The Dreamliner has come under fresh scrutiny in the wake of the incidents, with the Federal Aviation Administration's ordering of a comprehensive review of the plane's design. FAA Administrator Michael Huerta on Friday said the agency intends to perform a special review of the carbon-fiber plane to ensure that it's safe to fly.
In a rare joint news conference with Boeing, government officials repeatedly assured the flying public of the 787's safety.
"Nothing suggests the airplane is not safe," Huerta said. "We believe this is a safe aircraft. To validate the work during the certification process, we'll work with Boeing to check on systems design and production."
"We want to make sure that the approved quality-control process is in place. We want to see the entire picture and not focus on individual events, to determine the root causes of these events," he said.

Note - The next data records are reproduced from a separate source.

Ltac reads_ok_case :=
  lazy beta iota;
  repeat first
    [ apply reads_ok_readUntilNull; intros ?
    | apply reads_ok_readBytes; intros ? ? ? ];
  apply reads_ok_rret.

Section Invariant.

Variable constants : Constants.
Variable hooks_connect : Client → bool.
Variable hooks_join : Client → string → bool.
Variable hooks_message : Client → string → bool.

Lemma pres_handshake c buf : preserves (handshake constants hooks_connect c buf).
Proof. unfold handshake. pres. Qed.

Lemma pres_chat c cmd shown message : preserves (chat hooks_message c cmd shown message).
Proof. unfold chat. pres. Qed.

Lemma pres_sync_properties_reply c data :
  preserves (sync_properties_reply constants c data).
Proof. unfold sync_properties_reply. pres. Qed.

Hint Resolve pres_chat pres_sync_properties_reply : pres.

(** Every case of the switch, opcode by opcode. *)
Lemma reads_ok_dispatch ended c :
  Forall (λ x, reads_ok (dispatch constants hooks_join hooks_message ended c x))
    (seqZ 0 256).
Proof.
  let l := eval vm_compute in (seqZ 0 256) in change (seqZ 0 256) with l.
  repeat (apply Forall_cons_2;
          [unfold dispatch; reads_ok_case; try solve [pres]|]); [|by apply Forall_nil].
  match goal with d : list Z, Hd : Forall is_byte ?d', Hlen : (1 ≤ length ?d')%nat |- _ =>
    destruct d' as [|a d']; [cbn in Hlen; lia|];
    apply Forall_cons in Hd as [Ha _]; by apply pres_select_element end.
Qed.

Lemma reads_ok_dispatch_byte ended c x :
  is_byte x → reads_ok (dispatch constants hooks_join hooks_message ended c x).
Proof.
  intros Hx. pose proof (reads_ok_dispatch ended c) as Hall.
  rewrite Forall_forall in Hall. apply Hall.
  apply elem_of_seqZ. unfold is_byte in Hx. lia.
Qed.

Lemma reads_ok_iteration ended c :
  reads_ok (iteration_on constants hooks_join hooks_message ended c).
Proof.
  unfold iteration_on. apply reads_ok_readBytes. intros cmd Hcmd Hlen.
  destruct cmd as [|x cmd]; [cbn in Hlen; lia|].
  apply Forall_cons in Hcmd as [Hx _]. change ((x :: cmd) !!! 0%nat) with x.
  by apply reads_ok_dispatch_byte.
Qed.

(** *** The loop never runs out of fuel *)

Lemma reads_shrink_rret {A} (a : A) : reads_shrink (rret a).
Proof. intros inp a' rest Hinp [= _ <-]. done. Qed.

Lemma reads_shrink_readBytes {A} ended n (k : list Z → Reader A) :
  (∀ d, reads_shrink (k d)) → reads_shrink (rbind (readBytes ended n) k).
Proof.
  intros Hk inp a rest Hinp. unfold rbind, readBytes.
  destruct (socket_read ended n inp) as [[d inp']|] eqn:Hread; [|done].
  destruct (socket_read_bytes _ _ _ _ _ Hinp Hread) as (_ & Hinp' & _ & Hsum & _).
  intros Hrun. destruct (Hk d inp' a rest Hinp' Hrun) as [Hlen Hrest].
  split; [lia|done].
Qed.

Lemma readUntilNull_loop_length : ∀ inp data d rest,
  readUntilNull_loop data inp = Got d rest → (length rest ≤ length inp)%nat.
Proof.
  induction inp as [|x inp IH]; intros data d rest; [done|].
  cbn [readUntilNull_loop length].
  destruct (x =? 0); [intros [= _ <-]; lia|]. intros Hrun%IH. lia.
Qed.

Lemma reads_shrink_readUntilNull {A} (k : list Z → Reader A) :
  (∀ d, reads_shrink (k d)) → reads_shrink (rbind readUntilNull k).
Proof.
  intros Hk inp a rest Hinp. unfold rbind, readUntilNull.
  destruct (readUntilNull_loop [] inp) as [d inp'|] eqn:Hread; [|done].
  intros Hrun.
  destruct (Hk d inp' a rest (readUntilNull_loop_bytes _ _ _ _ Hinp Hread) Hrun)
    as [Hlen Hrest].
  split; [|done]. apply readUntilNull_loop_length in Hread. lia.
Qed.

Ltac reads_shrink_case :=
  lazy beta iota;
  repeat first
    [ apply reads_shrink_readUntilNull; intros ?
    | apply reads_shrink_readBytes; intros ? ];
  apply reads_shrink_rret.

Lemma reads_shrink_dispatch c :
  Forall (λ x, reads_shrink (dispatch constants hooks_join hooks_message false c x))
    (seqZ 0 256).
Proof.
  let l := eval vm_compute in (seqZ 0 256) in change (seqZ 0 256) with l.
  repeat (apply Forall_cons_2; [unfold dispatch; reads_shrink_case|]).
  by apply Forall_nil.
Qed.

(** A turn consumes at least the opcode byte. *)
Lemma iteration_consumes c inp act rest :
  Forall is_byte inp →
  iteration constants hooks_join hooks_message c inp = Got act rest →
  (length rest < length inp)%nat ∧ Forall is_byte rest.
Proof.
  intros Hinp. unfold iteration, iteration_on, rbind at 1, readBytes.
  destruct (socket_read false 1 inp) as [[cmd inp']|] eqn:Hread; [|done].
  destruct (socket_read_bytes _ _ _ _ _ Hinp Hread) as (Hcmd & Hinp' & [Hlen _] & Hsum & _).
  destruct cmd as [|x cmd]; [cbn in Hlen; lia|].
  apply Forall_cons in Hcmd as [Hx _]. change ((x :: cmd) !!! 0%nat) with x.
  pose proof (reads_shrink_dispatch c) as Hall. rewrite Forall_forall in Hall.
  intros Hrun. destruct (Hall x) with inp' act rest as [Hle Hrest]; [|done|done|].
  { apply elem_of_seqZ. unfold is_byte in Hx. lia. }
  split; [|done]. cbn [length] in Hsum. lia.
Qed.

Lemma main_loop_total fuel : ∀ c inp σ,
  Forall is_byte inp →
  (length inp < fuel)%nat →
  is_Some (main_loop constants hooks_join hooks_message fuel c inp σ).
Proof.
  induction fuel as [|fuel IH]; intros c inp σ Hinp Hfuel; [lia|].
  cbn [main_loop]. destruct (connected _); [|done].
  destruct (iteration _ _ _ _ inp) as [act rest|] eqn:Hit; [|done].
  destruct (iteration_consumes c inp act rest Hinp Hit) as [Hlen Hrest].
  destruct (act σ) as [? σ'|e σ']; [|done]. apply IH; [done|lia].
Qed.

Lemma first_selection_step σ σ' :
  step constants hooks_connect hooks_join hooks_message σ σ' →
  first_selection_kept σ → first_selection_kept σ'.
Proof.
  intros Hstep Hσ.
  destruct Hstep
    as [σ s|σ c buf _ _|σ c ended inp act rest _ Hinp Hact|σ c _|σ c message _|σ c _|σ c _].
  - by apply pres_Server_connectionHandler.
  - by apply pres_handshake.
  - by apply (reads_ok_iteration ended c inp act rest Hinp Hact).
  - unfold on_timeout. by apply pres_Client_disconnect.
  - unfold on_error. by apply pres_Client_disconnect.
  - unfold on_end. by apply pres_Client_disconnect.
  - by apply pres_on_close.
Qed.

Lemma first_selection_reachable σ :
  reachable constants hooks_connect hooks_join hooks_message σ → first_selection_kept σ.
Proof.
  induction 1 as [|σ σ' _ IH Hstep]; [done|]. by eapply first_selection_step.
Qed.

Lemma store_at_index_4 σ c C a b :
  client_heap σ !! c = Some C →
  is_byte a → 192 ≤ a → a ≠ 194 → b ≠ 195 →
  ∃ σ', select_element c [a; b] σ = Ok () σ'
        ∧ client_heap σ' !! c
          = Some (set_brushSelection (<[4 := [a; b]]> (brushSelection C)) C).
Proof.
  intros HC Ha Ha' Hna Hnb. eexists. split; [by apply select_element_store|].
  assert (Hidx : a / 64 + 1 = 4).
  { unfold is_byte in Ha. rewrite <- (Z.div_unique a 64 3 (a - 192)); lia. }
  cbv zeta. cbn [add_trace client_heap store_selection with_clients].
  by rewrite lookup_alter_eq, HC, Hidx.
Qed.


End Invariant.

(** * The statements on the scenario *)

Lemma part_reelects_client_object_witness :
  ∃ σ', Room_part 0%nat 0%nat σ_lobby = Ok () σ'
        ∧ clients (room_heap σ' !!! 0%nat) = [1%nat]
        ∧ op (room_heap σ' !!! 0%nat) = JClient 1
        ∧ op (room_heap σ' !!! 0%nat) ≠ num_val (cid (client_heap σ' !!! 1%nat))
        ∧ op (room_heap σ' !!! 0%nat) ∉ member_ids σ' (room_heap σ' !!! 0%nat).
Proof.
  apply (part_reelects_client_object σ_lobby 0%nat 0%nat
           (mkRoom "null" [0%nat; 1%nat] (JNum 0)) 1%nat []).
  - vm_compute. reflexivity.
  - left.
  - vm_compute. reflexivity.
  - vm_compute. reflexivity.
Defined.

The plane will not be grounded by the FAA and will continue to fly during the review. Huerta said he cannot speculate on a timetable for the review, but it will proceed as expeditiously as possible
He said the review will focus on the Dreamliner's electrical system, including the battery and the power distribution panels, and how electrical and mechanical systems interact with one another.
The latest incident involving the 787 occurred overnight when a three-foot-long crack appeared in the cockpit window of an All Nippon Airlines 787 flying in Japan.
In addition to that incident, another Dreamliner's electrical power system caught fire earlier this week at Boston's Logan Airport.
Six 787s have been delivered domestically, all purchased by United, while there are 50 flying worldwide, including Poland and Chile.
United says it has no plans to take its Dreamliners out of service during the review.
"We continue to have complete confidence in the 787 and in the ability of Boeing, with the support of the FAA, to resolve these early operational issues," the carrier said in a statement. "We will support Boeing and the FAA throughout their review."
Boeing says it has "extreme confidence in the 787," and that it is 100 percent "safe to fly."
Boeing President Ray Conner emphasized on Friday that the 787 has logged 50,000 flights, carrying more than a million passengers with no injuries, and its in-service reliability matches the record of its previous new plane roll-out, the 777.